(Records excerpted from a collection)
[Start of section]
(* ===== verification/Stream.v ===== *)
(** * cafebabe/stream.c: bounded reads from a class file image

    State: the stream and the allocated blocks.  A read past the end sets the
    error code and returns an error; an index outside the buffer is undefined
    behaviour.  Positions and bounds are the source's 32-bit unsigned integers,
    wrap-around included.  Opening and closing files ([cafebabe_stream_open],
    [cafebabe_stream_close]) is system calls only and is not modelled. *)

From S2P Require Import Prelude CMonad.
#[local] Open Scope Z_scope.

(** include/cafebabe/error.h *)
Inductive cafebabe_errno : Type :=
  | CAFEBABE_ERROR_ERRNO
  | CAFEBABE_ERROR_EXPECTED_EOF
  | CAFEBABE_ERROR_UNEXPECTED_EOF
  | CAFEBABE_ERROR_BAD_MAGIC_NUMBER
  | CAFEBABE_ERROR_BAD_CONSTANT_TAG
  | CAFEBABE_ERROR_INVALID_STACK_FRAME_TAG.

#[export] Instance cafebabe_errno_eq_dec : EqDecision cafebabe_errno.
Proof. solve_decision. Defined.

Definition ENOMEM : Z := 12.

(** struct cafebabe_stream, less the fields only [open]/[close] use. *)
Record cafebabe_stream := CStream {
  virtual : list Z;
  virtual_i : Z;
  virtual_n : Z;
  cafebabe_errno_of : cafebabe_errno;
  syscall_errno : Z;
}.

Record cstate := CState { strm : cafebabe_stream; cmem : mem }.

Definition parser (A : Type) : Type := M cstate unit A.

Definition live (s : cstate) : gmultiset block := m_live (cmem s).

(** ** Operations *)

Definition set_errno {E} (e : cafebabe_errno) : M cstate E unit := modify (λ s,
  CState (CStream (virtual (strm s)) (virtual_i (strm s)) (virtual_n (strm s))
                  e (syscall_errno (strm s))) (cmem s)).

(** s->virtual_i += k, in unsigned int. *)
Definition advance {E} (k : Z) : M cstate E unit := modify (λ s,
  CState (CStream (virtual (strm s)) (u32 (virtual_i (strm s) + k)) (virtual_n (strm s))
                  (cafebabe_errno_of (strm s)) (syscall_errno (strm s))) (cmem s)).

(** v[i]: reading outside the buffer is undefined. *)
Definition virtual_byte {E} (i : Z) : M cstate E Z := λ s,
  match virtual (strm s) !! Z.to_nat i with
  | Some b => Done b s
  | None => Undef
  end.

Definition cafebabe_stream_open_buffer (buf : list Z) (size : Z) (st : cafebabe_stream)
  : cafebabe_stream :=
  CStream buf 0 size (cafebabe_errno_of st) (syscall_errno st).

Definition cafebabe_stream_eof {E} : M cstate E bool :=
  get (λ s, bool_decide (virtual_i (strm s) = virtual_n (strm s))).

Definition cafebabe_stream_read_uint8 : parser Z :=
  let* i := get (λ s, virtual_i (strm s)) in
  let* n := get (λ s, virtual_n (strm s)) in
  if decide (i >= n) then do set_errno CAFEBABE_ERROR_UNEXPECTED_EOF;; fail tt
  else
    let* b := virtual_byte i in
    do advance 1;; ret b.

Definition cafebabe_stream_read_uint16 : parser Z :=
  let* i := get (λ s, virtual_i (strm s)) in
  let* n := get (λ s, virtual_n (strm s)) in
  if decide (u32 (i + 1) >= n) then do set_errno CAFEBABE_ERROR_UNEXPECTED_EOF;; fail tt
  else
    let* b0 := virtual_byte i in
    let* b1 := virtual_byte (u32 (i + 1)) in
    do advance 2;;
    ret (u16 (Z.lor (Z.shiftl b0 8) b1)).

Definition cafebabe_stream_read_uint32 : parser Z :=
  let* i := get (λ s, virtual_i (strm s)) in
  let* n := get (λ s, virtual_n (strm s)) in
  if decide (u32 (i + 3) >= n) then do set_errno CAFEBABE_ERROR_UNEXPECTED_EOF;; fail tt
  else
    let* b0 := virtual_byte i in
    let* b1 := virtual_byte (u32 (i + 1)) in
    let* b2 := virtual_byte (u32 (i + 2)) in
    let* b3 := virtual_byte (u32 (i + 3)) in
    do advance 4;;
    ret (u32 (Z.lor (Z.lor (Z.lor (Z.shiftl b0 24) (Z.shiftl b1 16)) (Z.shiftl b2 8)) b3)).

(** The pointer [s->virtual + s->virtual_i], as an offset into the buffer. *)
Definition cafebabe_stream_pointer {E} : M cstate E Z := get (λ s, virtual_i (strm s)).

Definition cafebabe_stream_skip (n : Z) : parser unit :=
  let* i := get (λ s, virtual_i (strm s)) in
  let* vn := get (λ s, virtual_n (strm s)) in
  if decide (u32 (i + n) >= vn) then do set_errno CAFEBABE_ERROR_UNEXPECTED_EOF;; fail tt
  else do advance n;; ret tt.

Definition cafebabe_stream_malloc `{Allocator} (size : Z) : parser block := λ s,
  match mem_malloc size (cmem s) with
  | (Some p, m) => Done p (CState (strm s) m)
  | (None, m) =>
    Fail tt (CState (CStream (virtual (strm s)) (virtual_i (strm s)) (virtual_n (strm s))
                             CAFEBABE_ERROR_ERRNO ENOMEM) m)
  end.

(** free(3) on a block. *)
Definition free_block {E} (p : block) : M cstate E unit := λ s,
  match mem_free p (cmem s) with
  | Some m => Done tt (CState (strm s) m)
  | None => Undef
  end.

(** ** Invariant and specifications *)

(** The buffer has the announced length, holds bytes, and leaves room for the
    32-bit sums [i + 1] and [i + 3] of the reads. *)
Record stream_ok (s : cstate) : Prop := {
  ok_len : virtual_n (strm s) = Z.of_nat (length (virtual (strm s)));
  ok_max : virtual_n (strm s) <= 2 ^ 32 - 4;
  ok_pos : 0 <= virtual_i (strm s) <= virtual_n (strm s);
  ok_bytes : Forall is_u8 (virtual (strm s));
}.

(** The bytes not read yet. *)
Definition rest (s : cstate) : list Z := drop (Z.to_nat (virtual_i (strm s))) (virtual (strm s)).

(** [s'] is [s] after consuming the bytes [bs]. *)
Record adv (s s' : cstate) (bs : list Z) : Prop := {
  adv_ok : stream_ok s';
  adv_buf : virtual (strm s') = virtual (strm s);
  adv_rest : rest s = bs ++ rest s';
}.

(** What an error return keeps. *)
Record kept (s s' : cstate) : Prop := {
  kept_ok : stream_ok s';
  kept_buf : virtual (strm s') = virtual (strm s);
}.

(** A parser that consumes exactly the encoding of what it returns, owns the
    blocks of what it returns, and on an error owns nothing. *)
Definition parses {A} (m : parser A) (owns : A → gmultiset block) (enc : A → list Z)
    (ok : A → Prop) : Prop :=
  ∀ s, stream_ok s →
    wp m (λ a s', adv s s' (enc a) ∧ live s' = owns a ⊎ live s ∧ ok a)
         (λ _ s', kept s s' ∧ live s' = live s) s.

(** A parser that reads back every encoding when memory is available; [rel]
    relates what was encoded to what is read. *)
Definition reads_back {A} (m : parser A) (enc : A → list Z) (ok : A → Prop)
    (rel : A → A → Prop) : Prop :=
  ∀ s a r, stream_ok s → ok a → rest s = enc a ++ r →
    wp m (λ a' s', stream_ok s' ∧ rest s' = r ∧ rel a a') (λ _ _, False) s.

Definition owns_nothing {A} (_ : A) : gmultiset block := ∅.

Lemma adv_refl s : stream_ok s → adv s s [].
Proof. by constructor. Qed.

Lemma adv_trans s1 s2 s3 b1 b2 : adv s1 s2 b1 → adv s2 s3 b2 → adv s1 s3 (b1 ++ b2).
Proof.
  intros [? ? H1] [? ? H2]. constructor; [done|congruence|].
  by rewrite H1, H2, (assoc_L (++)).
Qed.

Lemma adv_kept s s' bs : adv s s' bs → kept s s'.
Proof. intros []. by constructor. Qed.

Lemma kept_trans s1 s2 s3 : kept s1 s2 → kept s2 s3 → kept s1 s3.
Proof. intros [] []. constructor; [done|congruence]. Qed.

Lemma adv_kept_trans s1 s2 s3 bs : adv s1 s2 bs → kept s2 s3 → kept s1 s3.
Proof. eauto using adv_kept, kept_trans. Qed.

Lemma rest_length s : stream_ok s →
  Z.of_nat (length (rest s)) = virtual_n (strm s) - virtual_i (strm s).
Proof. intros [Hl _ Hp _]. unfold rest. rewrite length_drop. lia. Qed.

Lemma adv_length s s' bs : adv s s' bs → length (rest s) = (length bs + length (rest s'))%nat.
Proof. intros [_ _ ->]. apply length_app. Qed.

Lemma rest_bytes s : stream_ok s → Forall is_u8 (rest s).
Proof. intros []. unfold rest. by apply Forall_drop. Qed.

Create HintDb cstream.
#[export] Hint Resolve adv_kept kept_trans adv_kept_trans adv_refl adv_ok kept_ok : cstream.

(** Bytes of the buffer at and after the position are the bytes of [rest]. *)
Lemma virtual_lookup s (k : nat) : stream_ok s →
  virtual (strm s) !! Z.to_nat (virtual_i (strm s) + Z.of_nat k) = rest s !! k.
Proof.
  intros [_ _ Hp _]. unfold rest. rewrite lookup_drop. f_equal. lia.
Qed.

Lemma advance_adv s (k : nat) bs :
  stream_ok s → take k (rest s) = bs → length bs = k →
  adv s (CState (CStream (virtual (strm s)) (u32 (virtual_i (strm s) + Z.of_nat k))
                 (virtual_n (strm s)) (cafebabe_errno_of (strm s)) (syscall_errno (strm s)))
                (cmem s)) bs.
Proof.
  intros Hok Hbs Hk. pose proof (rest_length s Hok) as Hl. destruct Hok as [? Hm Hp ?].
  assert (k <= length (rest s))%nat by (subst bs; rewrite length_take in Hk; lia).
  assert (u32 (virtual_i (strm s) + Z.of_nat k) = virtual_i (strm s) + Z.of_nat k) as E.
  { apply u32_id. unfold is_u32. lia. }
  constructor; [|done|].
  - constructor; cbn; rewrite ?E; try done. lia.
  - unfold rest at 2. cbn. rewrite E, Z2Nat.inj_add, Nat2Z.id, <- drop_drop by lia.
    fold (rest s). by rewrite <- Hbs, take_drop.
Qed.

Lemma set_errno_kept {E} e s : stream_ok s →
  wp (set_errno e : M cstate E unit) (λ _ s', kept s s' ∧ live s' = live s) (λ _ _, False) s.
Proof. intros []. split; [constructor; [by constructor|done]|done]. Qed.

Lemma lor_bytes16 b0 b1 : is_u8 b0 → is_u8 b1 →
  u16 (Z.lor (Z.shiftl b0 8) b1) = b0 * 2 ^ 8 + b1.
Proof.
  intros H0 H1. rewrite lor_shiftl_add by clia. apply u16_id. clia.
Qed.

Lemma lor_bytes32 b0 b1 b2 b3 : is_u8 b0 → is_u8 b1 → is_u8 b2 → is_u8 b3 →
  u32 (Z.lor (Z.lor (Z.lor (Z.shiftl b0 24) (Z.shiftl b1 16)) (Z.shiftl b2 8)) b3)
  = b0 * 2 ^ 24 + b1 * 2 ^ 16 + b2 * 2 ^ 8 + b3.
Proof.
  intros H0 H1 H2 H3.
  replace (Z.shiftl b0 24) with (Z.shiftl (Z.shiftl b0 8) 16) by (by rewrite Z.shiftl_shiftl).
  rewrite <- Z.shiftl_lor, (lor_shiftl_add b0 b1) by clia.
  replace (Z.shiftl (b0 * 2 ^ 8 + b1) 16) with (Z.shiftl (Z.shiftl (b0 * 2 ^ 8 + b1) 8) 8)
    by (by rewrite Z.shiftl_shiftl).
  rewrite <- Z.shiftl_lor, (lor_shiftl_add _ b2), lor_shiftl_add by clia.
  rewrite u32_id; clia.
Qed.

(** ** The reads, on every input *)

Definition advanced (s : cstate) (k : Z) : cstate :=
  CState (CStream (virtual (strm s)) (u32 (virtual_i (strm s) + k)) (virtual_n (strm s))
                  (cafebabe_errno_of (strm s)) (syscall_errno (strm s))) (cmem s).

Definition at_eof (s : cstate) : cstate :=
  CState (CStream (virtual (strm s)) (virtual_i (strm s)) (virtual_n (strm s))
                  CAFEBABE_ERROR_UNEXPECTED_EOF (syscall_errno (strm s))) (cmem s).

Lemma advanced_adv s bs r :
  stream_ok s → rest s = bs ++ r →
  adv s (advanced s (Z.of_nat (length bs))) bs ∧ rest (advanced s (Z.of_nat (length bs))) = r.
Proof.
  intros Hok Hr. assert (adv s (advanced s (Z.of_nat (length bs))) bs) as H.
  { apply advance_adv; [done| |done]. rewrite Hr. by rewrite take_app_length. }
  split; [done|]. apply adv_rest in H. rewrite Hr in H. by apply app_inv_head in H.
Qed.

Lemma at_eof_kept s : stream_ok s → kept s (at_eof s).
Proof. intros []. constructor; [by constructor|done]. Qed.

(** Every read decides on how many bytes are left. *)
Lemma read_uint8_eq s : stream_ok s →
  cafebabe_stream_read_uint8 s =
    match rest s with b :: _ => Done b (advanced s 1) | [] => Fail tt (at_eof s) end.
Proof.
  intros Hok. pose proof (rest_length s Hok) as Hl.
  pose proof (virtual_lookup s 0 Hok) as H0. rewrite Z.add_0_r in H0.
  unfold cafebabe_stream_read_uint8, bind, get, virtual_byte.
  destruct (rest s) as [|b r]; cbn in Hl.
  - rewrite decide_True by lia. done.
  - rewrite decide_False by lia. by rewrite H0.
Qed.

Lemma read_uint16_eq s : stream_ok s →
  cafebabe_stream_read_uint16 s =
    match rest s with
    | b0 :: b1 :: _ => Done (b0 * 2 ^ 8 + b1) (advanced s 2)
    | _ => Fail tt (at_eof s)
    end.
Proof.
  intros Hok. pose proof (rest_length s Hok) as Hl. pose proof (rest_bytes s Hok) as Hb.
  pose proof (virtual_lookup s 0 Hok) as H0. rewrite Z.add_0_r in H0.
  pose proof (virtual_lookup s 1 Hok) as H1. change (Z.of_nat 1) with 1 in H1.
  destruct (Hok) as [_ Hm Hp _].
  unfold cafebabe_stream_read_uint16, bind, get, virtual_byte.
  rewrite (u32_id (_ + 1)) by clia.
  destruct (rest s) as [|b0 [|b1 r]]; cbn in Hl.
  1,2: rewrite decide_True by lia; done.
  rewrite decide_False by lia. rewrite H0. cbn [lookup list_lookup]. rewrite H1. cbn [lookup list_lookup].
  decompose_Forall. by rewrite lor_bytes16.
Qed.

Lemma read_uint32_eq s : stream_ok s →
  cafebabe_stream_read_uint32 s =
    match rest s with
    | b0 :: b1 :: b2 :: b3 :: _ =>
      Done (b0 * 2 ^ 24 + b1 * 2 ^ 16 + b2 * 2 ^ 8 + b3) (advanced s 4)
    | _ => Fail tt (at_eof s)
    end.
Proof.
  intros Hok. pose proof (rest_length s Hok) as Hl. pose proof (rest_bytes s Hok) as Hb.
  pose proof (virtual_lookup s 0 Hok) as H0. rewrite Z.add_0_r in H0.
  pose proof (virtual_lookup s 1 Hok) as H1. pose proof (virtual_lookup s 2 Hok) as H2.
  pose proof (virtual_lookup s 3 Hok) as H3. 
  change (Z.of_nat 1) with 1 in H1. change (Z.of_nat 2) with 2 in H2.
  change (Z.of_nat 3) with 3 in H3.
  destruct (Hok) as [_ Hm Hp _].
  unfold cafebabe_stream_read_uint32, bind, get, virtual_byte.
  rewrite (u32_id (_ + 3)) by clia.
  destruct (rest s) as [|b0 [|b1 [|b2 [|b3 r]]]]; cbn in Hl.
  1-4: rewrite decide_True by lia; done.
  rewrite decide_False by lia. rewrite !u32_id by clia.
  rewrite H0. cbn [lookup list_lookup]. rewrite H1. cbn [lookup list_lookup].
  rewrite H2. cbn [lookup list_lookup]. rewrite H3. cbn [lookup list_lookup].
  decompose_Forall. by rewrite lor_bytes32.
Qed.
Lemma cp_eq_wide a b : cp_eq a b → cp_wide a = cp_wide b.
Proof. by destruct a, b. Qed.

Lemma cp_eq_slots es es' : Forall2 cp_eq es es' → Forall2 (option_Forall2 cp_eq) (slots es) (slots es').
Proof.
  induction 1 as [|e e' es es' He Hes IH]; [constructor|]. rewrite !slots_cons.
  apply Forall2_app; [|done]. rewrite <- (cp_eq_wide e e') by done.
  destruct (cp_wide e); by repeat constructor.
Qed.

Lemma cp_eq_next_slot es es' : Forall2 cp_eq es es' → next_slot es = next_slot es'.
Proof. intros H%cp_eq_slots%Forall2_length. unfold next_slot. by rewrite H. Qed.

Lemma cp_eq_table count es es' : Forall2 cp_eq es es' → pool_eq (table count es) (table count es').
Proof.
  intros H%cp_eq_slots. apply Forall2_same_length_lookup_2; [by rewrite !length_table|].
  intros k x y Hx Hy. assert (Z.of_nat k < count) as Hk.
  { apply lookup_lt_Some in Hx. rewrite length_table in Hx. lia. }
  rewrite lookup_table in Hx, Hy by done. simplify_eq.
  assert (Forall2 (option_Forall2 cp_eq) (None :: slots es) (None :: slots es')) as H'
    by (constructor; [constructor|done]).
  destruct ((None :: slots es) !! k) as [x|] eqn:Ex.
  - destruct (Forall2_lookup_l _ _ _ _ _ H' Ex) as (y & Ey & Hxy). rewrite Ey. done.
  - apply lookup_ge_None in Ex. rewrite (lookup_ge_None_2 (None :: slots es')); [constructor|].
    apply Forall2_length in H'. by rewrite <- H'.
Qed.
[End of section]
• [TASK ITEM] Only those lines of the entries above that run from the line containing "(** struct cafebabe_stream, less" to the line containing "(** ** Operations *)", both included, should be transcribed exactly.

• [EXPECTED OUTPUT]
(** struct cafebabe_stream, less the fields only [open]/[close] use. *)
Record cafebabe_stream := CStream {
  virtual : list Z;
  virtual_i : Z;
  virtual_n : Z;
  cafebabe_errno_of : cafebabe_errno;
  syscall_errno : Z;
}.

Record cstate := CState { strm : cafebabe_stream; cmem : mem }.

Definition parser (A : Type) : Type := M cstate unit A.

Definition live (s : cstate) : gmultiset block := m_live (cmem s).

(** ** Operations *)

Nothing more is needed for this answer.